WORK INSTRUCTIONS – Return the lines below that carry the word "Section".
━━━━
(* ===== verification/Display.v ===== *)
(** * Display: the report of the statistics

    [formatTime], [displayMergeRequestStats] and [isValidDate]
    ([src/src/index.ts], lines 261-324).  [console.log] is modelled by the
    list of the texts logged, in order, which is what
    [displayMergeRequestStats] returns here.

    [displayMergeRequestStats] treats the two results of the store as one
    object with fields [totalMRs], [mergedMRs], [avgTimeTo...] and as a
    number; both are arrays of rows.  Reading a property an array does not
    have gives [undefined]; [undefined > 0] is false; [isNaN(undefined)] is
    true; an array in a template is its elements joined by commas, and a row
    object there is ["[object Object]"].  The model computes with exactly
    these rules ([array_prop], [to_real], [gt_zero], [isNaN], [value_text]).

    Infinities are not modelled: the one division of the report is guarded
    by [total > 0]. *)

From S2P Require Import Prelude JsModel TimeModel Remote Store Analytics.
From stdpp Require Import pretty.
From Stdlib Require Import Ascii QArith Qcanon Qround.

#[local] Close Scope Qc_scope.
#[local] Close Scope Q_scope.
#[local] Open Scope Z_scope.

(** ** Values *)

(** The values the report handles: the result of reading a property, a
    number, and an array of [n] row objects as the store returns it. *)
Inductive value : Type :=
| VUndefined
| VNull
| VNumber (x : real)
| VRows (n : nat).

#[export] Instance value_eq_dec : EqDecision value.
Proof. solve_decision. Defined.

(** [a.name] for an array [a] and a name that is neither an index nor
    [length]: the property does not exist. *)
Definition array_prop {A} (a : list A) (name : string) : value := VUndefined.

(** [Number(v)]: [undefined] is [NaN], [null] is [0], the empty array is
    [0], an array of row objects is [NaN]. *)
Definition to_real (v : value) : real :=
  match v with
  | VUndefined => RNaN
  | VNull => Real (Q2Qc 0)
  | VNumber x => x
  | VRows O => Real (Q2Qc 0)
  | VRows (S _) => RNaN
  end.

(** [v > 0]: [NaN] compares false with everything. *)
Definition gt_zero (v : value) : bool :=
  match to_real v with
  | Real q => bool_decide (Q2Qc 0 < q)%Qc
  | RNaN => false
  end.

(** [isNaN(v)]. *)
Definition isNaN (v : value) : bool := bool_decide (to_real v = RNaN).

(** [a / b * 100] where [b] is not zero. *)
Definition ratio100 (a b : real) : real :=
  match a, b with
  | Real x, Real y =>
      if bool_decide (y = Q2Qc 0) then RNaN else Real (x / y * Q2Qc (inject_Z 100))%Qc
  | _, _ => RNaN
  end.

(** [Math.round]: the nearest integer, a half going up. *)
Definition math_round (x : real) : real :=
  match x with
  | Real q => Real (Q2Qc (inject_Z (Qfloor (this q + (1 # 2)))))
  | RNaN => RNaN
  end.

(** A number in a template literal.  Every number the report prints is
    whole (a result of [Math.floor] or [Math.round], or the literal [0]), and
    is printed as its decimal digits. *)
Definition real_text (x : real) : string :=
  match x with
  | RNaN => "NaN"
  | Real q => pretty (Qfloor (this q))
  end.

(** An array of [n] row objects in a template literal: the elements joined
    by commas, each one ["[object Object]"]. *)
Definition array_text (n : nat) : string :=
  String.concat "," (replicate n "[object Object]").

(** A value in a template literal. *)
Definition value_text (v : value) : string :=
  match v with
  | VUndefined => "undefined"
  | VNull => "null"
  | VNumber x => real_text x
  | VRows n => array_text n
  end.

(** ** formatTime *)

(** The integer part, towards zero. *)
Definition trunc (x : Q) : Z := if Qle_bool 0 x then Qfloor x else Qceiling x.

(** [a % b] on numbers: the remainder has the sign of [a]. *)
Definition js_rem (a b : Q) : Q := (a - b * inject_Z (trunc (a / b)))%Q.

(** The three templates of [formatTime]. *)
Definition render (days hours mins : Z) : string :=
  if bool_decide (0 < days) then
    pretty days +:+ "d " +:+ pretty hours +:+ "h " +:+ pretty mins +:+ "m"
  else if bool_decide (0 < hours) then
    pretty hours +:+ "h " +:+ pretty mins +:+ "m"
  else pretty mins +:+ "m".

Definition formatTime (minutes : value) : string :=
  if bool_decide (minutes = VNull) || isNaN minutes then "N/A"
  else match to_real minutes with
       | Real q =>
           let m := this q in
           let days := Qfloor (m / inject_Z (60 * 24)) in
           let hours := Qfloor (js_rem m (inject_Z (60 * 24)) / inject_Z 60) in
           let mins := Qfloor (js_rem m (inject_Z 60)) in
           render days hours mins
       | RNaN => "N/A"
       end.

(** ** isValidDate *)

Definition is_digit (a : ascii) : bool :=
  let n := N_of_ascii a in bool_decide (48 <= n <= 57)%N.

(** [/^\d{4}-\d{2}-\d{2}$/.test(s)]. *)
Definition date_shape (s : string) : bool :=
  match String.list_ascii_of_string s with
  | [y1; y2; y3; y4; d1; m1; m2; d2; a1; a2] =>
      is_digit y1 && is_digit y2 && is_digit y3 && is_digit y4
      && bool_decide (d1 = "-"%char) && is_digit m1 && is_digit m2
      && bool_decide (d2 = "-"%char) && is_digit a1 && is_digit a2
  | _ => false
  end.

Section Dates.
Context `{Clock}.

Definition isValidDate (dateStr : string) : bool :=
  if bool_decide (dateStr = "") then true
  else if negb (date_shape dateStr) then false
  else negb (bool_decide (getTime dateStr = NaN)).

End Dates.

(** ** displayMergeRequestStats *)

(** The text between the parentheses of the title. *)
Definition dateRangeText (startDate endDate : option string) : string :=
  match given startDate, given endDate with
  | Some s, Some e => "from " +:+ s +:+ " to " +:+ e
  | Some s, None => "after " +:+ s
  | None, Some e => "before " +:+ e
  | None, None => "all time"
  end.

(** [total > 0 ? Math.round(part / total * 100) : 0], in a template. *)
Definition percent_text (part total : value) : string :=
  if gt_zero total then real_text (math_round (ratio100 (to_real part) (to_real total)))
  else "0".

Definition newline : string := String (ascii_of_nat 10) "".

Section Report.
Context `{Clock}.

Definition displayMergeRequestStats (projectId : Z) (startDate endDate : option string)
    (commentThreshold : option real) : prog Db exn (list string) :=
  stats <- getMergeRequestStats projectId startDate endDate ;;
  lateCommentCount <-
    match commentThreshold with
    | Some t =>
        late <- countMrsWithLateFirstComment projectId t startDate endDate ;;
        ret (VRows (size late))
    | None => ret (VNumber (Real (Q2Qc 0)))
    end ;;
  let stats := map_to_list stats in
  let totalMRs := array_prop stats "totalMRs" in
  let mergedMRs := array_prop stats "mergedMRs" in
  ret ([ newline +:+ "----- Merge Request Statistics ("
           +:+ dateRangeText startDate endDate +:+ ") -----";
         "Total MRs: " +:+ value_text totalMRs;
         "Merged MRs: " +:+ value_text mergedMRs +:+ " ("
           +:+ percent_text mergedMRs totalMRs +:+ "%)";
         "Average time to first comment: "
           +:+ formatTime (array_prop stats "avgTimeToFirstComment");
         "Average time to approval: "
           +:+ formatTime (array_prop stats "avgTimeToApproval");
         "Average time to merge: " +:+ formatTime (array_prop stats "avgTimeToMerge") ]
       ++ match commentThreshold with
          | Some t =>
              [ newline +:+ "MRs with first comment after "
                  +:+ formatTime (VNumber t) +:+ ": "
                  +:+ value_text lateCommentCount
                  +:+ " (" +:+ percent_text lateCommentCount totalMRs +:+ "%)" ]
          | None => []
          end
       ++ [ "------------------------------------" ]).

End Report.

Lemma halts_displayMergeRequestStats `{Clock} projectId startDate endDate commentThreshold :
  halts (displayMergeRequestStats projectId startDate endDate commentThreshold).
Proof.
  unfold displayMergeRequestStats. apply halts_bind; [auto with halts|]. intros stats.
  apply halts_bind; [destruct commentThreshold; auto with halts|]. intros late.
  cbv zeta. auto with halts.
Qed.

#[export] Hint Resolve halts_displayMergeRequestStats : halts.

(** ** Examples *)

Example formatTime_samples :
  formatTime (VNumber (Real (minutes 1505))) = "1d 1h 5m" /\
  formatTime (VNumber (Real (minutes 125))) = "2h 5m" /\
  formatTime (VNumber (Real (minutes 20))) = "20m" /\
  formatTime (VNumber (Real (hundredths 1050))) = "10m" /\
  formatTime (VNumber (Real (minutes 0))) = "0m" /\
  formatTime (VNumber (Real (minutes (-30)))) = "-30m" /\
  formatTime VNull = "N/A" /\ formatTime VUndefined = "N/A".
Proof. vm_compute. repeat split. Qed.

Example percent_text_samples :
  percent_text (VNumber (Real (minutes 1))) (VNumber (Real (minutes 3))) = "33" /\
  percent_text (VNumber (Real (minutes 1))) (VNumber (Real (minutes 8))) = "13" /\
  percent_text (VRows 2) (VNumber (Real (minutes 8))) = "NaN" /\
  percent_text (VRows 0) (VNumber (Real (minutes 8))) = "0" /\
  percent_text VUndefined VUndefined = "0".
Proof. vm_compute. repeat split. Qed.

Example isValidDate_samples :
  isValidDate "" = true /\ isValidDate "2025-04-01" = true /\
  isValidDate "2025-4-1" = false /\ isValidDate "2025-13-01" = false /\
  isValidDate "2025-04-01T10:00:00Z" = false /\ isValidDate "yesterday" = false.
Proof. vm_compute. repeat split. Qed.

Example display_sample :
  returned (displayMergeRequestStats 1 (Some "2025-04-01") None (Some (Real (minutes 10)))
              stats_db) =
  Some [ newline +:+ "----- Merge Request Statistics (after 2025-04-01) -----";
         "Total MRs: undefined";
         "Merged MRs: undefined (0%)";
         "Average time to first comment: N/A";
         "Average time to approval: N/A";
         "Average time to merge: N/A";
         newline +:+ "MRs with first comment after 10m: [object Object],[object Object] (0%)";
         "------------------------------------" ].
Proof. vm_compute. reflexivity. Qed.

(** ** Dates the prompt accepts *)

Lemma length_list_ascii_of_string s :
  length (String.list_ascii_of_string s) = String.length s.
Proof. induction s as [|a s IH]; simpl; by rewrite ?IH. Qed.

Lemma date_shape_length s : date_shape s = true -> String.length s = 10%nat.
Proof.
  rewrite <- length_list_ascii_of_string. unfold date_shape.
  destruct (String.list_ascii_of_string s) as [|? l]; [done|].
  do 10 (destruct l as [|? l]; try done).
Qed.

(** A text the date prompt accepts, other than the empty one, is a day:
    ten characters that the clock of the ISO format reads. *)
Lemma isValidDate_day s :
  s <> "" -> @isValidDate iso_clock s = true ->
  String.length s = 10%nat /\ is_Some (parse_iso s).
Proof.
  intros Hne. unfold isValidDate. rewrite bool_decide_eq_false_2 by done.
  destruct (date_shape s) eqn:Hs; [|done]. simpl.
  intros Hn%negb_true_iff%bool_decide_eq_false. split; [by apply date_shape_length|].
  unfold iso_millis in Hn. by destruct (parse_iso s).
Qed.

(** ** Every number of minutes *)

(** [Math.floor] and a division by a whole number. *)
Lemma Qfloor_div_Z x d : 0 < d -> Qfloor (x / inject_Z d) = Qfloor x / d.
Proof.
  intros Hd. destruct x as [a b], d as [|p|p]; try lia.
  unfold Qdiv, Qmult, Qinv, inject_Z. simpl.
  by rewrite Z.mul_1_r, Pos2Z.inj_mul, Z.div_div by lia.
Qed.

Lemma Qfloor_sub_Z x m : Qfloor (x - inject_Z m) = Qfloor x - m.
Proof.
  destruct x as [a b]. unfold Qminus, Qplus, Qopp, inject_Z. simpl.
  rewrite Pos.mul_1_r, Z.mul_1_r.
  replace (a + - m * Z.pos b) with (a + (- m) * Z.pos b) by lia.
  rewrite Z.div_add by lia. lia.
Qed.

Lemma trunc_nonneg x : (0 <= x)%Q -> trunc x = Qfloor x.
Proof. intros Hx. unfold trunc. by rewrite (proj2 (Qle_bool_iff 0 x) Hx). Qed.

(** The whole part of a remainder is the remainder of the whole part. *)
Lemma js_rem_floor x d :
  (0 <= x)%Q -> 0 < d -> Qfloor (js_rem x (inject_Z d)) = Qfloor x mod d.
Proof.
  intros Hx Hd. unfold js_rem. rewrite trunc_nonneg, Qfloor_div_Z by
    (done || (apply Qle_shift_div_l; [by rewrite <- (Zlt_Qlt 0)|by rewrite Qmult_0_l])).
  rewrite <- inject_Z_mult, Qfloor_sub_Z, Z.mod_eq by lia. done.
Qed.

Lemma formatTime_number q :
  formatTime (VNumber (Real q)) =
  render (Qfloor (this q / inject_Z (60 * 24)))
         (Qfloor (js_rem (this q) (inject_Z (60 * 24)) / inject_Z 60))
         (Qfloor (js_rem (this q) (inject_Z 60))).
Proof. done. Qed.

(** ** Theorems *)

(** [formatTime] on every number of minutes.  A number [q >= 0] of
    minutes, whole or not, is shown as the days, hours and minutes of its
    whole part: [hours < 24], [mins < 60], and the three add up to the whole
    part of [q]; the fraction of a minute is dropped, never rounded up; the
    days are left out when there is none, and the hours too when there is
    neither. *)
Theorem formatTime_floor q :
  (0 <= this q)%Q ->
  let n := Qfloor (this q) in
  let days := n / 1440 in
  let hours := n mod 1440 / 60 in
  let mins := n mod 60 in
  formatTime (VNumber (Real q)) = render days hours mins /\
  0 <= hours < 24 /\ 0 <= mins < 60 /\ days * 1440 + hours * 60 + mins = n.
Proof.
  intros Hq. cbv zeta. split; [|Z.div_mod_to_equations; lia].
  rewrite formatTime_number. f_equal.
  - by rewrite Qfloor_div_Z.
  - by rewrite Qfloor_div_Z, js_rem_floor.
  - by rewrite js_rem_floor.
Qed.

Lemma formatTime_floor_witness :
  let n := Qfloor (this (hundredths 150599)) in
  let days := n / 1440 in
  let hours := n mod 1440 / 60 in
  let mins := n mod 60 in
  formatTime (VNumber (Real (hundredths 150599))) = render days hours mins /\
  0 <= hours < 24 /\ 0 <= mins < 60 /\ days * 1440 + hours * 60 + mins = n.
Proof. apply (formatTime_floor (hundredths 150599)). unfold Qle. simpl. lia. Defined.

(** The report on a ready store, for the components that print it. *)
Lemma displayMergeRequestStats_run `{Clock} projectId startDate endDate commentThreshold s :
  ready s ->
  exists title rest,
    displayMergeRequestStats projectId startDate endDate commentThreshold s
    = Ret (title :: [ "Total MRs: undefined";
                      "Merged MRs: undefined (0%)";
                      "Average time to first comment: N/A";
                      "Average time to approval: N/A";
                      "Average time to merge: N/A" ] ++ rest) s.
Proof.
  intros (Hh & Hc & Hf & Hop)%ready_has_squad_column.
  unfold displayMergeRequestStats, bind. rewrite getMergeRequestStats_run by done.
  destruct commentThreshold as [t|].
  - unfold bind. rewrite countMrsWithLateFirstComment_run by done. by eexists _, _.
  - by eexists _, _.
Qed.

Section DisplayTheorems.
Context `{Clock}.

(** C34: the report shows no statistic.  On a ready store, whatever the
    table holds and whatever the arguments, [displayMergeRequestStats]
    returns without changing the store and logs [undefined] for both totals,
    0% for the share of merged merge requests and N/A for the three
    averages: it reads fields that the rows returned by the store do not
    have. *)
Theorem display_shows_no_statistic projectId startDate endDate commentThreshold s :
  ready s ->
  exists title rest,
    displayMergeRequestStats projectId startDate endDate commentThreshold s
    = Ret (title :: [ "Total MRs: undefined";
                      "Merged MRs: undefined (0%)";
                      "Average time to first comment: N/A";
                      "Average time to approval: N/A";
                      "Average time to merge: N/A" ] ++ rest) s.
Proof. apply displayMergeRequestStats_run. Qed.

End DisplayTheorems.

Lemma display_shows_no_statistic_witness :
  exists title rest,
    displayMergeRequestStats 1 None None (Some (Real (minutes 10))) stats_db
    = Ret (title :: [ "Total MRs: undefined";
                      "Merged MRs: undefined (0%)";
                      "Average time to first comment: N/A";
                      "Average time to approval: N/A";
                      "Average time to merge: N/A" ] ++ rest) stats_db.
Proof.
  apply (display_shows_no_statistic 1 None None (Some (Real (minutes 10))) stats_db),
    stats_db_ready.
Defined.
━━━━
EXERCISE RESPONSE –
Section Dates.
Section Report.
Section DisplayTheorems.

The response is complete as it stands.